For my work, that is exactly why I bought it. My base M1 iMac with 8GB RAM was struggling badly in DaVinci Resolve. I had to edit at 720p, half resolution, and avoid effects, tracking, and smart masks. The 24GB M4 Mac mini gives much more room for real editing.
If you are doing heavy Fusion work, 6K or 8K footage, complex multicam, serious noise reduction, or commercial post-production, you may want the M4 Pro or Mac Studio. But for a professional creative working mainly with 4K video, the M4 with 24GB is a very sensible configuration.
Should I wait for the M5 Mac mini?
Wait if your current computer is fine. Do not wait if your current computer is slowing down real work.
The M5 Mac mini will almost certainly be better whenever it arrives. That does not automatically make the M4 a bad buy. A tool that solves the problem today has value today.
Should I wait for the M6 or M7 Mac mini instead?
This is where the argument becomes ridiculous. If you wait for M5, you can also wait for M6. If you wait for M6, you can wait for M7. There will always be a next chip.
The smarter question is: does your current machine let you do your work now?
If yes, wait. If no, upgrade.
Is 512GB SSD enough on the M4 Mac mini?
It is enough if you work with external storage. It is not enough if you expect to store everything internally.
For video, external SSDs and proper archives are essential anyway. I see the 512GB internal SSD as space for macOS, applications, cache, and current work — not a permanent storage solution.
Is the Apple Studio Display worth it for photographers?
For me, yes.
A monitor is not just a monitor. It is the surface where you judge your work. A good display can stay with you across multiple computers. I may replace the Mac mini in two or three years. I may keep the Studio Display much longer.

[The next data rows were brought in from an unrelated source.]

Lemma add_message_run_valid (r text : pystr) (w : World) :
  r = py "user" \/ r = py "assistant" ->
  add_message r text w =
  (Returned tt,
   with_session
     {| session_id := session_id (session w);
        problem_text := problem_text (session w);
        problem_metadata := problem_metadata (session w);
        current_stage := current_stage (session w);
        stage_history := stage_history (session w);
        stage_start_time := stage_start_time (session w);
        conversation_history :=
          conversation_history (session w)
          ++ [{| role := r; content := text; timestamp_of := clock w (ticks w);
                 stage := current_stage (session w) |}];
        current_user_input := current_user_input (session w);
        identified_pattern := identified_pattern (session w);
        complexity_expectation := complexity_expectation (session w);
        user_approach := user_approach (session w);
        pseudocode := pseudocode (session w);
        detected_issues := detected_issues (session w);
        consecutive_invalid_inputs := consecutive_invalid_inputs (session w);
        skip_requested := skip_requested (session w);
        skipped_stages := skipped_stages (session w);
        frustration_detected := frustration_detected (session w);
        answer_requests := answer_requests (session w);
        metadata := metadata (session w);
        user_profile := user_profile (session w) |} (with_tick w)).
Proof.
  intros Hr. unfold add_message, mbind, M_bind, now, get_context.
  cbv beta iota. by rewrite bool_decide_eq_true_2.
Qed.

(** X5: [add_message] with a role other than "user" and "assistant" raises
    ValueError and leaves the session as it was; with one of the two roles it
    appends exactly one message to the log, carrying the role and content
    given, the clock reading and the current stage, and changes nothing else
    of the stage, the history or the counters. *)
Theorem add_message_spec (r text : pystr) (w : World) :
  let run := add_message r text w in
  (r <> py "user" -> r <> py "assistant" ->
   fst run = Raised (ValueError (py "Invalid role: " ++ r)) /\
   session (snd run) = session w) /\
  (r = py "user" \/ r = py "assistant" ->
   fst run = Returned tt /\
   conversation_history (session (snd run))
     = conversation_history (session w)
       ++ [{| role := r; content := text; timestamp_of := clock w (ticks w);
              stage := current_stage (session w) |}] /\
   current_stage (session (snd run)) = current_stage (session w) /\
   stage_history (session (snd run)) = stage_history (session w) /\
   consecutive_invalid_inputs (session (snd run))
     = consecutive_invalid_inputs (session w)).
Proof.
  cbv zeta. split.
  - intros Hu Ha. unfold add_message, mbind, M_bind, now, get_context.
    cbv beta iota. rewrite bool_decide_eq_false_2 by (by intros [? | ?]).
    by split.
  - intros Hr. rewrite (add_message_run_valid _ _ _ Hr). by repeat split.
Qed.

Lemma add_message_spec_witness :
  fst (add_message (py "system") (py "hello")
         (sample_world PROBLEM_CLARIFICATION 0))
    = Raised (ValueError (py "Invalid role: " ++ py "system")) /\
  length (conversation_history
            (session (snd (add_message (py "user") (py "hello")
                             (sample_world PROBLEM_CLARIFICATION 0))))) = 1%nat.
Proof.
  split.
  - apply (proj1 (add_message_spec (py "system") (py "hello")
                    (sample_world PROBLEM_CLARIFICATION 0)));
      by vm_compute.
  - destruct (proj2 (add_message_spec (py "user") (py "hello")
                       (sample_world PROBLEM_CLARIFICATION 0)))
      as (_ & Hlog & _); [by left |].
    by rewrite Hlog.
Defined.

(** ** More on the recovery handlers *)

(** X6: on a stage that is neither critical nor skippable, which is the
    case of problem clarification and follow-up only, a skip request is
    refused with the neutral message: a success response with no next stage
    and no update instructions; nothing is logged and the world is as
    before. *)
Theorem skip_request_on_other_stage (w : World) :
  current_stage (session w) ∉ CRITICAL_STAGES ->
  current_stage (session w) ∉ SKIPPABLE_STAGES ->
  (current_stage (session w) = PROBLEM_CLARIFICATION \/
   current_stage (session w) = FOLLOW_UP) /\
  handle_skip_request w =
    (Returned {| success := true;
                 assistant_message :=
                   py "Let's complete this part first before moving on.";
                 next_stage := None; context_updates := ∅;
                 response_metadata := ∅; error_message := None;
                 exception_level := None |}, w).
Proof.
  rewrite elem_of_CRITICAL_STAGES, elem_of_SKIPPABLE_STAGES.
  intros Hc Hs. expose_world w.
  destruct current_stage0; try (exfalso; tauto);
    (split; [tauto | by vm_compute]).
Qed.

Lemma skip_request_on_other_stage_witness :
  fst (handle_skip_request (sample_world FOLLOW_UP 0))
  = Returned {| success := true;
                assistant_message :=
                  py "Let's complete this part first before moving on.";
                next_stage := None; context_updates := ∅;
                response_metadata := ∅; error_message := None;
                exception_level := None |}.
Proof.
  destruct (skip_request_on_other_stage (sample_world FOLLOW_UP 0)) as [_ ->].
  - rewrite elem_of_CRITICAL_STAGES. by intros [H | [H | H]].
  - rewrite elem_of_SKIPPABLE_STAGES. by intros [H | H].
  - reflexivity.
Defined.

(** X7: whatever the stage, a skip request is answered by a success
    response, never by a failure or an exception; the response suggests a
    next stage exactly when the current stage is complexity analysis, and
    then it is pseudocode design.  A skip of the pattern summary is recorded
    but moves nowhere. *)
Theorem skip_request_moves_only_from_complexity (w : World) :
  exists r : ModuleResponse,
    fst (handle_skip_request w) = Returned r /\
    success r = true /\
    (next_stage r <> None <-> current_stage (session w) = COMPLEXITY_ANALYSIS) /\
    (current_stage (session w) = COMPLEXITY_ANALYSIS ->
     next_stage r = Some PSEUDOCODE_DESIGN) /\
    (current_stage (session w) = PATTERN_SUMMARY ->
     next_stage r = None /\
     context_updates r
       = {[ py "skipped_stages" :=
              VStages (skipped_stages (session w) ++ [PATTERN_SUMMARY]) ]}).
Proof.
  expose_world w.
  destruct current_stage0; eexists; (split; [by vm_compute |]);
    (split; [by vm_compute |]);
    (split; [split; [intros H; try done; by vm_compute in H | intros H; by vm_compute] |]);
    (split; intros H; try discriminate H; try (by vm_compute)).
  all: split; by vm_compute.
Qed.

Lemma invalid_input_template_lookup (input_type m : pystr) :
  invalid_input_templates !! input_type = Some m ->
  input_type ∈ [py "empty"; py "too_short"; py "off_topic"; py "repeated"] /\
  m <> [] /\ m <> help_mode_message.
Proof.
  unfold invalid_input_templates. intros Hv.
  repeat (apply lookup_insert_Some in Hv as [[<- <-] | [_ Hv]];
          [split; [rewrite !elem_of_cons; tauto | split; by vm_compute] |]).
  by rewrite lookup_empty in Hv.
Qed.

Lemma invalid_input_message_nonempty (input_type : pystr) :
  dict_get invalid_input_templates input_type
    (py "I didn't catch that. Could you share your thoughts?") <> [].
Proof.
  unfold dict_get.
  destruct (invalid_input_templates !! input_type) as [m |] eqn:Hm.
  - by apply invalid_input_template_lookup in Hm as (_ & Hm & _).
  - by vm_compute.
Qed.

(** Below the threshold the handler answers with the canned message and
    touches nothing. *)
Lemma handle_invalid_input_below (w : World) (input_type : pystr) :
  (consecutive_invalid_inputs (session w) + 1 < 3)%Z ->
  handle_invalid_input input_type w =
  (Returned {| success := true;
               assistant_message :=
                 dict_get invalid_input_templates input_type
                   (py "I didn't catch that. Could you share your thoughts?");
               next_stage := None;
               context_updates :=
                 {[ py "consecutive_invalid_inputs" :=
                      VInt (consecutive_invalid_inputs (session w) + 1) ]};
               response_metadata := ∅; error_message := None;
               exception_level := None |}, w).
Proof.
  intros Hlt. unfold handle_invalid_input, mbind, M_bind, get_context.
  cbv beta iota zeta.
  rewrite (proj2 (Z.leb_gt _ _) Hlt).
  unfold dict_item.
  replace (invalid_input_templates !! py "empty")
    with (Some (py "I didn't catch that. Could you share your thoughts?"))
    by (by vm_compute).
  cbv beta iota delta [mret M_ret].
  unfold lift, create_success_response, ModuleResponse_init.
  simpl andb.
  by rewrite (bool_decide_eq_false_2 _ (invalid_input_message_nonempty input_type)).
Qed.

(** At the threshold and beyond it logs a warning and answers with the
    detailed hint. *)
Lemma handle_invalid_input_help (w : World) (input_type : pystr) :
  (3 <= consecutive_invalid_inputs (session w) + 1)%Z ->
  handle_invalid_input input_type w =
  (Returned {| success := true; assistant_message := help_mode_message;
               next_stage := None;
               context_updates :=
                 <[ py "consecutive_invalid_inputs" := VInt 0 ]>
                   {[ py "help_mode_triggered" := VBool true ]};
               response_metadata := ∅; error_message := None;
               exception_level := None |},
   with_event
     (EvLog LOG_WARNING
        (py "3 consecutive invalid inputs in session " ++ session_id (session w)))
     w).
Proof.
  intros Hle. unfold handle_invalid_input, mbind, M_bind, get_context.
  cbv beta iota zeta.
  rewrite (proj2 (Z.leb_le _ _) Hle).
  reflexivity.
Qed.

That makes the Studio Display expensive, but not necessarily irrational.
Should I get nano-texture glass on the Studio Display?
Only if you need it.
I chose standard glass because I do not have bright light sources shining directly onto the screen. I compared both and did not see a real reason to pay extra for nano-texture in my space.
Should I upgrade from an M1 iMac to an M4 Mac mini?
If your M1 iMac still does your work comfortably, no. Keep it.
If you are doing heavier video work and hitting the limits of the base M1 iMac, especially the 8GB RAM model, then yes, the M4 Mac mini is a very strong upgrade.
Is the M1 MacBook Air still good?
Yes. I am keeping mine.
It remains excellent for browsing, writing, email, travel, and light photo work. I simply do not use a laptop for serious video editing anymore. The M1 MacBook Air still has a place. It just does not need to be my editing machine.